#### [TRY IT]
Among the records below, count the lines where "constructor" occurs, and report that total alone.
Content starts
(* ===== verification/Benchmarks.v ===== *)
(** * benchmark/{benchmark_runner,so_benchmark,mo_benchmark}.cpp

    A benchmark measures, on every problem of its suite, the solver with all
    algorithms and then with each algorithm alone. It is a client of the solver
    through the class [MetaSolver]: five member functions of
    [distributed_solver] and what a completed run means. *)
From S2P Require Import Prelude Doubles DoubleOrder Pagmo Island PopulationTools LibLoader UdpRegistry BenchmarkStats.

(** The member functions a benchmark calls. *)
Class MetaSolver `{PG : Pagmo} := {
  solver : Type;
  ds_evolve : problem → list algorithm → Z → Z → M solver unit;
  ds_wait_until_completion : M solver vector_double;
  ds_get_best_individual : solver → outcome vector_double;
  ds_wait_until_workers_connect : M solver unit
}.

(** [usable]: every call keeps it, and from a usable solver an evolution that
    was started and awaited leaves a best individual [measured] for it. *)
Class MetaSolverLaws `{MS : MetaSolver} := {
  usable : solver → Prop;
  measured : problem → list algorithm → Z → Z → vector_double → Prop;
  evolve_usable : ∀ p algs n c s o s', usable s → ds_evolve p algs n c s = (o, s') → usable s';
  wait_usable : ∀ s o s', usable s → ds_wait_until_completion s = (o, s') → usable s';
  connect_usable : ∀ s o s', usable s → ds_wait_until_workers_connect s = (o, s') → usable s';
  run_measured : ∀ p algs n c s s1 y s2 x,
    usable s → algs ≠ [] → 0 ≤ n < 2 ^ 59 →
    ds_evolve p algs n c s = (Ret tt, s1) → ds_wait_until_completion s1 = (Ret y, s2) →
    ds_get_best_individual s2 = Ret x → measured p algs n c x
}.

(** The algorithms and problems of the suites. *)
Class BenchmarkSuite `{PG : Pagmo} := {
  gaco : Z → algorithm; de : Z → algorithm; sade : Z → algorithm; de1220 : Z → algorithm;
  gwo : Z → algorithm; pso : Z → algorithm; bee_colony : Z → algorithm; simulated_annealing : algorithm;
  nsga2 : Z → algorithm; moead : Z → algorithm; moead_gen : Z → algorithm; maco : Z → algorithm;
  nspso : Z → algorithm; ihs : Z → algorithm;
  schwefel : Z → problem; rosenbrock : Z → problem; rastrigin : Z → problem; ackley : Z → problem;
  griewank : Z → problem;
  zdt : Z → Z → problem
}.

Section Benchmarks.
Context {PG : Pagmo} {PS : PagmoSort} {SS : StdSort} {PI : PagmoIsland} {PM : PagmoMetrics}.
Context {MS : MetaSolver} {BS : BenchmarkSuite}.
(** The readings of the clock, and the formatted dates, in the order they are taken. *)
Context (clock : nat → Z) (dates : nat → string).

Record benchmark := {
  ds : solver;
  bench : benchmark_stats;
  disk : os;
  readings : nat
}.

Definition on_solver {A} (m : M solver A) : M benchmark A :=
  zoom ds (λ d b, {| ds := d; bench := b.(bench); disk := b.(disk); readings := b.(readings) |}) m.
Definition on_bench {A} (m : M benchmark_stats A) : M benchmark A :=
  zoom bench (λ s b, {| ds := b.(ds); bench := s; disk := b.(disk); readings := b.(readings) |}) m.
Definition on_disk {A} (m : M os A) : M benchmark A :=
  zoom disk (λ o b, {| ds := b.(ds); bench := b.(bench); disk := o; readings := b.(readings) |}) m.

(** A new reading of the clock. *)
Definition tick : M benchmark nat := λ b,
  (Ret b.(readings),
   {| ds := b.(ds); bench := b.(bench); disk := b.(disk); readings := S b.(readings) |}).

(** ** [benchmark_compare_runner] *)

(** One timed run of the solver. *)
Definition timed_run (prob : problem) (popSize : Z) (pointID : string) (algs : list algorithm) :
    M benchmark unit :=
  t ← tick;
  _ ← on_bench (start_timer (clock t));
  _ ← on_solver (ds_evolve prob algs popSize 10);
  _ ← on_solver ds_wait_until_completion;
  b ← get_state;
  best ← lift (ds_get_best_individual b.(ds));
  t ← tick;
  on_bench (add_data_point best pointID (stop_timer (clock t) b.(bench))).

Definition benchmark_compare_runner (prob : problem) (popSize : Z) (algs : list algorithm) :
    M benchmark unit :=
  _ ← timed_run prob popSize "META_ALL" algs;
  for_each algs (λ currentAlg,
    timed_run prob popSize ("SINGLE_" +:+ algorithm_get_name currentAlg) [currentAlg]).

(** ** The suites *)

Definition construct_so_algorithms (genCount : Z) : list algorithm :=
  [gaco genCount; de genCount; sade genCount; de1220 genCount; gwo genCount; pso genCount;
   bee_colony genCount; simulated_annealing].

Definition construct_mo_algorithms (genCount : Z) : list algorithm :=
  [nsga2 genCount; moead genCount; moead_gen genCount; maco genCount; nspso genCount; ihs genCount].

Definition get_so_algorithm_count : nat := length (construct_so_algorithms 100).
Definition get_mo_algorithm_count : nat := length (construct_mo_algorithms 100).

(** [benchmark_compare_so] and [benchmark_compare_mo], with their algorithms. *)
Definition benchmark_compare (algs : list algorithm) (prob : problem) (popSize : Z) : M benchmark unit :=
  _ ← on_solver ds_wait_until_workers_connect;
  _ ← benchmark_compare_runner prob popSize algs;
  on_bench (end_current_measurement "").

Definition benchmark_compare_so (prob : problem) (popSize genCount : Z) : M benchmark unit :=
  benchmark_compare (construct_so_algorithms genCount) prob popSize.
Definition benchmark_compare_mo (prob : problem) (popSize genCount : Z) : M benchmark unit :=
  benchmark_compare (construct_mo_algorithms genCount) prob popSize.

(** One problem of a suite. *)
Definition run_problem (compare : problem → Z → Z → M benchmark unit) (popSize genCount : Z)
    (prob : problem) : M benchmark unit :=
  _ ← on_bench (set_problem prob);
  compare prob popSize genCount.

(** The end of both benchmarks, with the default directories. *)
Definition save_results (outputHtml outputCsv : bool) : M benchmark unit :=
  _ ← (if outputCsv then
         t ← tick; b ← get_state;
         on_disk (save_all_results_as_csv "./benchmark_results_csv/" true (dates t) b.(bench))
       else mret tt);
  if outputHtml then
    t ← tick; b ← get_state;
    on_disk (save_all_results_as_html "./benchmark_results_html/" true (dates t) b.(bench))
  else mret tt.

Definition so_problems : list problem :=
  [schwefel 3; rosenbrock 40; rastrigin 40; ackley 40; griewank 40].
Definition mo_problems : list problem := (λ id, zdt id 30) <$> [1; 2; 3; 4].

Definition run_so_benchmark (outputHtml outputCsv : bool) (popSize genCount : Z) : M benchmark unit :=
  _ ← for_each so_problems (run_problem benchmark_compare_so popSize genCount);
  save_results outputHtml outputCsv.

Definition run_mo_benchmark (outputHtml outputCsv : bool) (popSize genCount : Z) : M benchmark unit :=
  _ ← for_each mo_problems (run_problem benchmark_compare_mo popSize genCount);
  save_results outputHtml outputCsv.

(** ** What a benchmark measures *)

(** The runs of a measurement and the names of their data points. *)
Definition runs_of (algs : list algorithm) : list (list algorithm) := algs :: ((λ a, [a]) <$> algs).
Definition ids_of (algs : list algorithm) : list string :=
  "META_ALL" :: ((λ a, "SINGLE_" +:+ algorithm_get_name a) <$> algs).

Context {ML : MetaSolverLaws}.

(** [b'] has the data points of [runs] more than [b]. *)
Record adds_points (prob : problem) (popSize : Z) (runs : list (list algorithm)) (ids : list string)
    (b b' : benchmark) : Prop := {
  ap_usable : usable b'.(ds);
  ap_disk : b'.(disk) = b.(disk);
  ap_problem : b'.(bench).(_problem) = b.(bench).(_problem);
  ap_buffer : b'.(bench).(_csvStatsBuffer) = b.(bench).(_csvStatsBuffer);
  ap_points : ∃ xs ts,
    Forall2 (λ algs x, measured prob algs popSize 10 x) runs xs ∧ length ts = length xs ∧
    b'.(bench).(_dataPoints) = b.(bench).(_dataPoints) ++ xs ∧
    b'.(bench).(_pointIDs) = b.(bench).(_pointIDs) ++ ids ∧
    b'.(bench).(_elapsedTimes) = b.(bench).(_elapsedTimes) ++ ts
}.

Lemma adds_points_trans prob popSize r1 i1 r2 i2 b b1 b2 :
  adds_points prob popSize r1 i1 b b1 → adds_points prob popSize r2 i2 b1 b2 →
  adds_points prob popSize (r1 ++ r2) (i1 ++ i2) b b2.
Proof.
  intros [_ D1 P1 B1 (x1 & t1 & F1 & L1 & X1 & I1 & T1)] [U D2 P2 B2 (x2 & t2 & F2 & L2 & X2 & I2 & T2)].
  split; [done|congruence..|]. exists (x1 ++ x2), (t1 ++ t2).
  rewrite X2, X1, I2, I1, T2, T1, <- !app_assoc, !length_app.
  split_and!; [by apply Forall2_app|lia|done..].
Qed.

Lemma timed_run_adds prob popSize id algs b b' :
  usable b.(ds) → algs ≠ [] → 0 ≤ popSize < 2 ^ 59 →
  timed_run prob popSize id algs b = (Ret tt, b') → adds_points prob popSize [algs] [id] b b'.
Proof.
  intros Hu Hne Hsz Hrun. unfold timed_run in Hrun.
  apply bind_ret_inv in Hrun as (t & b1 & [= <- <-] & Hrun).
  apply bind_ret_inv in Hrun as ([] & b2 & [= <-] & Hrun).
  apply bind_ret_inv in Hrun as ([] & b3 & He & Hrun). unfold on_solver, zoom in He. cbn [ds] in He.
  destruct (ds_evolve prob algs popSize 10 b.(ds)) as [o s1] eqn:E1. injection He as -> <-.
  apply bind_ret_inv in Hrun as (y & b4 & Hw & Hrun). unfold on_solver, zoom in Hw. cbn [ds] in Hw.
  destruct (ds_wait_until_completion s1) as [o2 s2] eqn:E2. injection Hw as -> <-.
  apply bind_ret_inv in Hrun as (b5 & b6 & [= <- <-] & Hrun).
  apply bind_ret_inv in Hrun as (x & b7 & Hb & Hrun). cbn [ds] in Hb. unfold lift in Hb.
  injection Hb as Hb <-.
  apply bind_ret_inv in Hrun as (t2 & b8 & [= <- <-] & Hrun). injection Hrun as <-.
  split; try done; cbn.
  - eapply wait_usable; [|exact E2]. by eapply evolve_usable.
  - eexists [x], [_]. split; [|by split_and!]. constructor; [|constructor].
    by apply (run_measured prob algs popSize 10 b.(ds) s1 y s2 x).
Qed.

Lemma singles_add prob popSize algs b b' :
  usable b.(ds) → 0 ≤ popSize < 2 ^ 59 →
  for_each algs (λ a, timed_run prob popSize ("SINGLE_" +:+ algorithm_get_name a) [a]) b = (Ret tt, b') →
  adds_points prob popSize ((λ a, [a]) <$> algs) ((λ a, "SINGLE_" +:+ algorithm_get_name a) <$> algs) b b'.
Proof.
  intros Hu Hsz. revert b Hu. induction algs as [|a algs IH]; intros b Hu Hrun.
  - injection Hrun as <-. split; try done. exists [], []. rewrite !app_nil_r. by split_and!.
  - apply bind_ret_inv in Hrun as ([] & b1 & H1 & Hrun).
    assert (adds_points prob popSize [[a]] ["SINGLE_" +:+ algorithm_get_name a] b b1) as Ha
      by by apply timed_run_adds.
    change (adds_points prob popSize ([[a]] ++ ((λ a, [a]) <$> algs))
      (["SINGLE_" +:+ algorithm_get_name a] ++ ((λ a, "SINGLE_" +:+ algorithm_get_name a) <$> algs)) b b').
    eapply adds_points_trans; [exact Ha|]. apply IH; [apply Ha|done].
Qed.

Lemma runner_adds prob popSize algs b b' :
  usable b.(ds) → algs ≠ [] → 0 ≤ popSize < 2 ^ 59 →
  benchmark_compare_runner prob popSize algs b = (Ret tt, b') →
  adds_points prob popSize (runs_of algs) (ids_of algs) b b'.
Proof.
  intros Hu Hne Hsz Hrun. apply bind_ret_inv in Hrun as ([] & b1 & H1 & Hrun).
  apply timed_run_adds in H1; [|done..].
  apply (adds_points_trans _ _ [algs] ["META_ALL"] _ _ _ b1); [done|].
  apply singles_add; [apply H1|done..].
Qed.

(** A table made from one best individual per run on a problem. *)
Definition section_for (popSize : Z) (algs : list algorithm) (prob : problem) (sec : string * string) : Prop :=
  ∃ s : benchmark_stats, s.(_problem) = prob ∧
    Forall2 (λ algs x, measured prob algs popSize 10 x) (runs_of algs) s.(_dataPoints) ∧
    s.(_pointIDs) = ids_of algs ∧ length s.(_elapsedTimes) = length s.(_dataPoints) ∧
    sec.2 = problem_get_name prob ∧ _get_current_stats_csv s = Ret sec.1.

(** Between measurements. *)
Record between (b : benchmark) : Prop := {
  bt_usable : usable b.(ds);
  bt_points : b.(bench).(_dataPoints) = [];
  bt_ids : b.(bench).(_pointIDs) = [];
  bt_times : b.(bench).(_elapsedTimes) = []
}.

Lemma problem_measured popSize algs prob b b' :
  between b → algs ≠ [] → 0 ≤ popSize < 2 ^ 59 →
  (_ ← on_bench (set_problem prob); benchmark_compare algs prob popSize) b = (Ret tt, b') →
  between b' ∧ b'.(disk) = b.(disk) ∧
  ∃ sec, b'.(bench).(_csvStatsBuffer) = b.(bench).(_csvStatsBuffer) ++ [sec] ∧ section_for popSize algs prob sec.
Proof.
  intros [Hu Hx Hi Ht] Hne Hsz Hrun. unfold benchmark_compare in Hrun.
  apply bind_ret_inv in Hrun as ([] & b1 & [= <-] & Hrun).
  apply bind_ret_inv in Hrun as ([] & b2 & Hc & Hrun). unfold on_solver, zoom in Hc. cbn [ds] in Hc.
  destruct (ds_wait_until_workers_connect b.(ds)) as [o s1] eqn:E1. injection Hc as -> <-.
  apply bind_ret_inv in Hrun as ([] & b3 & Hr & Hrun).
  apply runner_adds in Hr as [U D P B (xs & ts & F & L & X & I & T)];
    [|by eapply connect_usable|done..].
  cbn [bench disk _problem _csvStatsBuffer _dataPoints _pointIDs _elapsedTimes with_problem] in *.
  rewrite Hx in X. rewrite Hi in I. rewrite Ht in T. cbn [app] in X, I, T.
  unfold on_bench, zoom in Hrun. destruct (end_current_measurement "" b3.(bench)) as [o s] eqn:E.
  injection Hrun as -> <-. unfold end_current_measurement in E.
  apply bind_ret_inv in E as (s0 & s1' & [= <- <-] & E).
  apply bind_ret_inv in E as (csv & s2 & Hcsv & E). unfold lift in Hcsv. injection Hcsv as Hcsv <-.
  injection E as <-. split; [by split|]. split; [done|].
  exists (csv, problem_get_name prob). cbn. rewrite B. split; [by rewrite P|].
  exists b3.(bench). rewrite X, T, I. by split_and!.
Qed.

Lemma suite_measured popSize algs problems b b' :
  between b → algs ≠ [] → 0 ≤ popSize < 2 ^ 59 →
  for_each problems (λ prob, _ ← on_bench (set_problem prob); benchmark_compare algs prob popSize) b = (Ret tt, b') →
  between b' ∧ b'.(disk) = b.(disk) ∧
  ∃ secs, b'.(bench).(_csvStatsBuffer) = b.(bench).(_csvStatsBuffer) ++ secs ∧
    Forall2 (section_for popSize algs) problems secs.
Proof.
  intros Hb Hne Hsz. revert b Hb. induction problems as [|prob problems IH]; intros b Hb Hrun.
  { injection Hrun as <-. split; [done|]. split; [done|]. exists []. by rewrite app_nil_r. }
  apply bind_ret_inv in Hrun as ([] & b1 & H1 & Hrun).
  apply problem_measured in H1 as (Hb1 & D1 & sec & B1 & Hsec); [|done..].
  apply IH in Hrun as (Hb2 & D2 & secs & B2 & Hsecs); [|done].
  split; [done|]. split; [congruence|]. exists (sec :: secs).
  rewrite B2, B1, <- app_assoc. split; [done|by constructor].
Qed.

Lemma save_keeps html csv b b' :
  save_results html csv b = (Ret tt, b') → b'.(bench) = b.(bench) ∧ b'.(ds) = b.(ds).
Proof.
  intros H. unfold save_results in H. apply bind_ret_inv in H as ([] & b1 & H1 & H).
  assert (b1.(bench) = b.(bench) ∧ b1.(ds) = b.(ds)) as [<- <-].
  { destruct csv; [|by injection H1 as <-]. cbn in H1.
    apply bind_ret_inv in H1 as (t & b2 & [= <- <-] & H1).
    apply bind_ret_inv in H1 as (b3 & b4 & [= <- <-] & H1). unfold on_disk, zoom in H1.
    destruct (save_all_results_as_csv _ _ _ _ _). by injection H1 as -> <-. }
  destruct html; [|by injection H as <-].
  apply bind_ret_inv in H as (t & b2 & [= <- <-] & H).
  apply bind_ret_inv in H as (b3 & b4 & [= <- <-] & H). unfold on_disk, zoom in H.
  destruct (save_all_results_as_html _ _ _ _ _). by injection H as -> <-.
Qed.

(** C30. A benchmark that returns has measured every problem of its suite, in
    order: one table per problem, made of a best individual for the run with
    all algorithms and one for each algorithm alone, named after it; no data
    points are left over for the next measurement. *)
Theorem benchmark_measures_all html csv popSize genCount b b' :
  between b → 0 ≤ popSize < 2 ^ 59 →
  (run_so_benchmark html csv popSize genCount b = (Ret tt, b') →
   between b' ∧ ∃ secs, b'.(bench).(_csvStatsBuffer) = b.(bench).(_csvStatsBuffer) ++ secs ∧
     Forall2 (section_for popSize (construct_so_algorithms genCount)) so_problems secs) ∧
  (run_mo_benchmark html csv popSize genCount b = (Ret tt, b') →
   between b' ∧ ∃ secs, b'.(bench).(_csvStatsBuffer) = b.(bench).(_csvStatsBuffer) ++ secs ∧
     Forall2 (section_for popSize (construct_mo_algorithms genCount)) mo_problems secs).
Proof.
  intros Hb Hsz.
  split; intros Hrun; apply bind_ret_inv in Hrun as ([] & b1 & H1 & H2);
    apply suite_measured in H1 as ([Hu Hx Hi Ht] & _ & Hsecs); try done;
    destruct (save_keeps _ _ _ _ H2) as [E1 E2]; rewrite E1;
    (split; [by split; rewrite ?E1, ?E2|done]).
Qed.
End Benchmarks.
Content ends
#### [RESPONSE TO THE TASK]
2